Assigned task: How do the lines below between the ones holding "router is up, tries" and "Theorem heartbeat_announces_every_worker reannounce", inclusive, read? Give them again exactly, with no other lines.

Data provided:
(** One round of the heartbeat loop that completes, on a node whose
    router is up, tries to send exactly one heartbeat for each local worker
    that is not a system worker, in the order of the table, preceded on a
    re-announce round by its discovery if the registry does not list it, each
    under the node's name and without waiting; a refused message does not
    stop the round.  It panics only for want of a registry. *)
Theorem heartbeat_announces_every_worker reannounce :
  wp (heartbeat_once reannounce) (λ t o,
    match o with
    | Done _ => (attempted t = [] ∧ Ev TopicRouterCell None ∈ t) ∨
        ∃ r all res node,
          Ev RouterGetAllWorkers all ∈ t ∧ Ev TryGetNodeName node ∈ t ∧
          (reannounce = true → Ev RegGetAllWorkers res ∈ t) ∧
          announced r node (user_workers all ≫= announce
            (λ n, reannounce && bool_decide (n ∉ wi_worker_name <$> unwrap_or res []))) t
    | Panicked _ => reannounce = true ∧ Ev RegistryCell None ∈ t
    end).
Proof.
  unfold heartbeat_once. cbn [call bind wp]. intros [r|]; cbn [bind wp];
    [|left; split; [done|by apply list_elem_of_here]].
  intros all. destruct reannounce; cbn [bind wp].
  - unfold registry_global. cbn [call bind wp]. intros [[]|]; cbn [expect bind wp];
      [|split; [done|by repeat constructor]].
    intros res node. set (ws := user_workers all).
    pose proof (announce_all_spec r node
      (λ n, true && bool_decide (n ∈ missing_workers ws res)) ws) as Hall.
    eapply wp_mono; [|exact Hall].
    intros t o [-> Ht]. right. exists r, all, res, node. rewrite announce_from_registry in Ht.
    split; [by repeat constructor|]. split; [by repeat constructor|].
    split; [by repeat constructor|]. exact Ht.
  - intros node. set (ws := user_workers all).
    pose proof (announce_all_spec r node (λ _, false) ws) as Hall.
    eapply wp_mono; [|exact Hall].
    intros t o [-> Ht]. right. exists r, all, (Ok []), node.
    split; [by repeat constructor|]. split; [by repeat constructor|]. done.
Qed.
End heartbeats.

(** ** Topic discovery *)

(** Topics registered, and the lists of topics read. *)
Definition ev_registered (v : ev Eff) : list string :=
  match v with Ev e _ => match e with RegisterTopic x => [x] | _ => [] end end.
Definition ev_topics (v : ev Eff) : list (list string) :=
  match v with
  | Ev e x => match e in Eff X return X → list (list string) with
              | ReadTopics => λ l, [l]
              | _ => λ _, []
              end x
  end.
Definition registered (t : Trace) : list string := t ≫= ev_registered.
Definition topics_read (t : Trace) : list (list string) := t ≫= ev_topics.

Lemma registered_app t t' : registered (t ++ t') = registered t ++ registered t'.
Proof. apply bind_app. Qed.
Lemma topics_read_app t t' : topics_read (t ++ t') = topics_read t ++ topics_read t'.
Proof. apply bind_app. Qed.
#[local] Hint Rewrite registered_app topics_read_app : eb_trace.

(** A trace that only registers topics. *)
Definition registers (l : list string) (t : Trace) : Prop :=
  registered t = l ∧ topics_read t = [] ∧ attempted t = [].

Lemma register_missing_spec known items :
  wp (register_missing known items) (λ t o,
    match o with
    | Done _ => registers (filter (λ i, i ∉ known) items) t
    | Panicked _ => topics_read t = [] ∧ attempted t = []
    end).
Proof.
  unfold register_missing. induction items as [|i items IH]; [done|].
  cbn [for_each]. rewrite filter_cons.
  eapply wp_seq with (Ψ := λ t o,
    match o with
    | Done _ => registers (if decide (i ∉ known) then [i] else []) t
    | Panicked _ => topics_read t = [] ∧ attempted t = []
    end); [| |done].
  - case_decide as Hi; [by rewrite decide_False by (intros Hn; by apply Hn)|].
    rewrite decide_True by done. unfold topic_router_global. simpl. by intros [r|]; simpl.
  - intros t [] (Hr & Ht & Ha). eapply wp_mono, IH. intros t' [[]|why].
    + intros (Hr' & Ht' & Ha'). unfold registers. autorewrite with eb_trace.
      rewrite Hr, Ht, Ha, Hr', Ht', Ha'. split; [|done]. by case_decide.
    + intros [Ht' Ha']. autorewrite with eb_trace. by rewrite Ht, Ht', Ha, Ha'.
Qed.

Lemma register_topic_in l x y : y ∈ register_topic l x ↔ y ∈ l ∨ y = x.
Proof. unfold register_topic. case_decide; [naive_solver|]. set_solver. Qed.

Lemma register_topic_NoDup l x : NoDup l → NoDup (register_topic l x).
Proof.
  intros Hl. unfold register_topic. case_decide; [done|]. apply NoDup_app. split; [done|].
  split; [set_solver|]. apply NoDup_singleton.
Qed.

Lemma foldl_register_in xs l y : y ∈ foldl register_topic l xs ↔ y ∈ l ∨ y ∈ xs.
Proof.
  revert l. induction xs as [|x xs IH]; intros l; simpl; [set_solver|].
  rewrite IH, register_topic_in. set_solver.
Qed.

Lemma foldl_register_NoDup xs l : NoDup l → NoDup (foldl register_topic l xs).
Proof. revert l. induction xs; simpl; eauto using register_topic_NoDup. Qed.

Reply to the exercise:
    router is up, tries to send exactly one heartbeat for each local worker
    that is not a system worker, in the order of the table, preceded on a
    re-announce round by its discovery if the registry does not list it, each
    under the node's name and without waiting; a refused message does not
    stop the round.  It panics only for want of a registry. *)
Theorem heartbeat_announces_every_worker reannounce :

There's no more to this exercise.